◆ Required action ◆
The number of lines below that contain the word "Some" is all that the answer should hold.

◆ Stored entries ◆
(** The insert types ([InsertArticleVersion], ...): the row without the
    columns the database fills in. *)

Module InsertArticleVersion.
Record t := mk
  { articleId : Z; title : string; description : option string;
    content : string; versionNumber : Z; createdById : option Z }.
End InsertArticleVersion.

Module InsertArticleView.
Record t := mk
  { articleId : Z; userId : option Z; ip : option string;
    userAgent : option string; referrer : option string }.
End InsertArticleView.

Module InsertArticleBounce.
Record t := mk
  { articleId : Z; userId : option Z; ip : option string;
    userAgent : option string; referrer : option string;
    timeOnPage : option Z }.
End InsertArticleBounce.

Module InsertSocialShare.
Record t := mk { articleId : Z; userId : option Z; platform : string }.
End InsertSocialShare.

Module InsertReference.
Record t := mk
  { articleId : Z; title : string; url : option string;
    description : option string }.
End InsertReference.

(** [Partial<InsertReference>]: a field that is absent is left alone; [url]
    and [description] can also be set to [null]. *)
Module ReferencePatch.
Record t := mk
  { articleId : option Z; title : option string; url : option (option string);
    description : option (option string) }.
End ReferencePatch.

(** ** The database *)

Record Table (A : Type) := mkTable { rows : list A; nextId : Z }.

Record DB := mkDB
  { topics : Table Topic.t;
    articles : Table Article.t;
    references : Table Reference.t;
    articleVersions : Table ArticleVersion.t;
    articleViews : Table ArticleView.t;
    articleBounces : Table ArticleBounce.t;
    socialShares : Table SocialShare.t;
    dailyArticleStats : Table DailyArticleStat.t }.

Definition set_topics (db : DB) (x : Table Topic.t) : DB :=
  mkDB x (articles db) (references db) (articleVersions db) (articleViews db)
       (articleBounces db) (socialShares db) (dailyArticleStats db).

Definition set_articles (db : DB) (x : Table Article.t) : DB :=
  mkDB (topics db) x (references db) (articleVersions db) (articleViews db)
       (articleBounces db) (socialShares db) (dailyArticleStats db).

Definition set_references (db : DB) (x : Table Reference.t) : DB :=
  mkDB (topics db) (articles db) x (articleVersions db) (articleViews db)
       (articleBounces db) (socialShares db) (dailyArticleStats db).

Definition set_articleVersions (db : DB) (x : Table ArticleVersion.t) : DB :=
  mkDB (topics db) (articles db) (references db) x (articleViews db)
       (articleBounces db) (socialShares db) (dailyArticleStats db).

Definition set_articleViews (db : DB) (x : Table ArticleView.t) : DB :=
  mkDB (topics db) (articles db) (references db) (articleVersions db) x
       (articleBounces db) (socialShares db) (dailyArticleStats db).

Definition set_articleBounces (db : DB) (x : Table ArticleBounce.t) : DB :=
  mkDB (topics db) (articles db) (references db) (articleVersions db)
       (articleViews db) x (socialShares db) (dailyArticleStats db).

Definition set_socialShares (db : DB) (x : Table SocialShare.t) : DB :=
  mkDB (topics db) (articles db) (references db) (articleVersions db)
       (articleViews db) (articleBounces db) x (dailyArticleStats db).

Definition set_dailyArticleStats (db : DB) (x : Table DailyArticleStat.t) : DB :=
  mkDB (topics db) (articles db) (references db) (articleVersions db)
       (articleViews db) (articleBounces db) (socialShares db) x.

(** [INSERT ... RETURNING]: the row gets the next serial id and goes last. *)
Definition insert_row {A} (mkrow : Z -> A) (t : Table A) : Table A * A :=
  let r := mkrow (nextId t) in
  (mkTable (rows t ++ [r]) (nextId t + 1), r).

(** An [INSERT] that is refused once its row is formed (a foreign key that
    does not hold) has drawn its serial id all the same: a sequence is not
    rolled back. *)
Definition skip_id {A} (t : Table A) : Table A :=
  mkTable (rows t) (nextId t + 1).

(** [UPDATE ... SET ... WHERE p]. *)
Definition update_rows {A} (p : A -> bool) (f : A -> A) (t : Table A) : Table A :=
  mkTable (map (fun r => if p r then f r else r) (rows t)) (nextId t).

(** [DELETE ... WHERE p]. *)
Definition delete_rows {A} (p : A -> bool) (t : Table A) : Table A :=
  mkTable (filter (fun r => negb (p r)) (rows t)) (nextId t).

(** [ORDER BY]: a stable insertion sort; [le x y] says that [x] may come
    before [y].  Rows that tie keep their table order (SQL leaves the order
    of ties open). *)
Fixpoint insert_by {A} (le : A -> A -> bool) (x : A) (l : list A) : list A :=
  match l with
  | [] => [x]
  | y :: l' => if le x y then x :: l else y :: insert_by le x l'
  end.

Definition orderBy {A} (le : A -> A -> bool) (l : list A) : list A :=
  fold_right (insert_by le) [] l.

Definition asc {A} (key : A -> Z) (x y : A) : bool := key x <=? key y.
Definition desc {A} (key : A -> Z) (x y : A) : bool := key y <=? key x.

(** The range of an [integer] column and of a [serial] id. *)
Definition int4 (n : Z) : Prop := -2147483648 <= n <= 2147483647.

Definition article_exists (db : DB) (articleId : Z) : bool :=
  existsb (fun a => Article.id a =? articleId) (rows (articles db)).

(** ** Errors and asynchronous programs *)

Inductive Error :=
| ForeignKeyViolation
| InvalidNumber
| ZodError.

(** One database statement: it runs atomically and either fails or
    returns a value.  A statement that fails leaves every row as it was. *)
Definition Statement (A : Type) : Type := DB -> DB * (Error + A).

(** An [async] function body: a result, a thrown error, or an [await] of a
    statement followed by the rest of the body. *)
Inductive prog (R : Type) : Type :=
| Ret (r : R)
| Throw (e : Error)
| Await (A : Type) (q : Statement A) (k : Error + A -> prog R).

Arguments Ret {R} r.
Arguments Throw {R} e.
Arguments Await {R A} q k.

Definition await {A} (q : Statement A) : prog A :=
  Await q (fun r => match r with inl e => Throw e | inr a => Ret a end).

Fixpoint bind {R S} (p : prog R) (f : R -> prog S) : prog S :=
  match p with
  | Ret r => f r
  | Throw e => Throw e
  | Await q k => Await q (fun r => bind (k r) f)
  end.

(** [try { p } catch (e) { h e }]. *)
Fixpoint try_catch {R} (p : prog R) (h : Error -> prog R) : prog R :=
  match p with
  | Ret r => Ret r
  | Throw e => h e
  | Await q k => Await q (fun r => try_catch (k r) h)
  end.

Notation "x <- p ;; k" := (bind p (fun x => k))
  (at level 61, p at next level, right associativity).

(** Running a call to completion, with no other call in between. *)
Fixpoint run {R} (p : prog R) (db : DB) : DB * (Error + R) :=
  match p with
  | Ret r => (db, inr r)
  | Throw e => (db, inl e)
  | Await q k => let (db', r) := q db in run (k r) db'
  end.

(** One scheduling step of a call: its next statement. *)
Definition step {R} (p : prog R) (db : DB) : DB * prog R :=
  match p with
  | Await q k => let (db', r) := q db in (db', k r)
  | _ => (db, p)
  end.

Definition finished {R} (p : prog R) : bool :=
  match p with
  | Await _ _ => false
  | _ => true
  end.

(** Calls in flight, and a schedule: which call takes the next step. *)
Fixpoint step_nth {R} (i : nat) (pool : list (prog R)) (db : DB)
  : DB * list (prog R) :=
  match pool, i with
  | [], _ => (db, [])
  | p :: ps, O => let (db', p') := step p db in (db', p' :: ps)
  | p :: ps, S j => let (db', ps') := step_nth j ps db in (db', p :: ps')
  end.

Fixpoint run_schedule {R} (sched : list nat) (pool : list (prog R)) (db : DB)
  : DB * list (prog R) :=
  match sched with
  | [] => (db, pool)
  | i :: sched' =>
      let (db', pool') := step_nth i pool db in run_schedule sched' pool' db'
  end.

(** ** SQL pattern matching *)

Module Sql.

(** [LIKE]: [%] stands for any run of characters, [_] for any one
    character, and a backslash takes the next character literally.  A
    pattern that ends in a lone backslash is rejected by the database; the
    patterns built by the code end in [%], so they never do.  A character is
    taken to be one byte of the string, which it is in ASCII text; the
    database matches [_] against one character, of however many bytes. *)
Fixpoint like (p : list ascii) : list ascii -> bool :=
  match p with
  | [] => fun s => match s with [] => true | _ :: _ => false end
  | c :: p' =>
      if Ascii.eqb c "%" then
        fix star (s : list ascii) : bool :=
          like p' s || match s with [] => false | _ :: s' => star s' end
      else if Ascii.eqb c "_" then
        fun s => match s with [] => false | _ :: s' => like p' s' end
      else if Ascii.eqb c "\" then
        match p' with
        | [] => fun _ => false
        | d :: p'' =>
            fun s => match s with
                     | [] => false
                     | e :: s' => Ascii.eqb d e && like p'' s'
                     end
        end
      else
        fun s => match s with
                 | [] => false
                 | e :: s' => Ascii.eqb c e && like p' s'
                 end
  end.

(** Case folding of the letters A-Z, the letters of ASCII text that have a
    lower case.  How the database folds other letters depends on its
    locale and is left out. *)
Definition lower (c : ascii) : ascii :=
  let n := nat_of_ascii c in
  if ((65 <=? n) && (n <=? 90))%nat then ascii_of_nat (n + 32) else c.

(** [text ILIKE pattern]; [NULL ILIKE pattern] is not true. *)
Definition ilike (text : option string) (pattern : string) : bool :=
  match text with
  | None => false
  | Some s =>
      like (map lower (list_ascii_of_string pattern))
           (map lower (list_ascii_of_string s))
  end.

(** The [where] slot of a query builder: a later [.where(...)] takes the
    place of an earlier one. *)
Definition where_ {A} (q : option (A -> bool)) (p : A -> bool)
  : option (A -> bool) := Some p.

Definition select_where {A} (q : option (A -> bool)) (l : list A) : list A :=
  match q with
  | Some p => filter p l
  | None => l
  end.

End Sql.

(** ** The clocks of a recording call *)

(** A recording call takes the time three times.  The database stamps the
    log row with [defaultNow()] when it inserts it; the server then takes
    [new Date()] for [today]; and the daily row is written with a later
    reading: the server's [new Date()] in the update, the database's
    [defaultNow()] in the insert. *)
Record Clock := mkClock { atInsert : Z; atToday : Z; atWrite : Z }.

◆ Task output ◆
3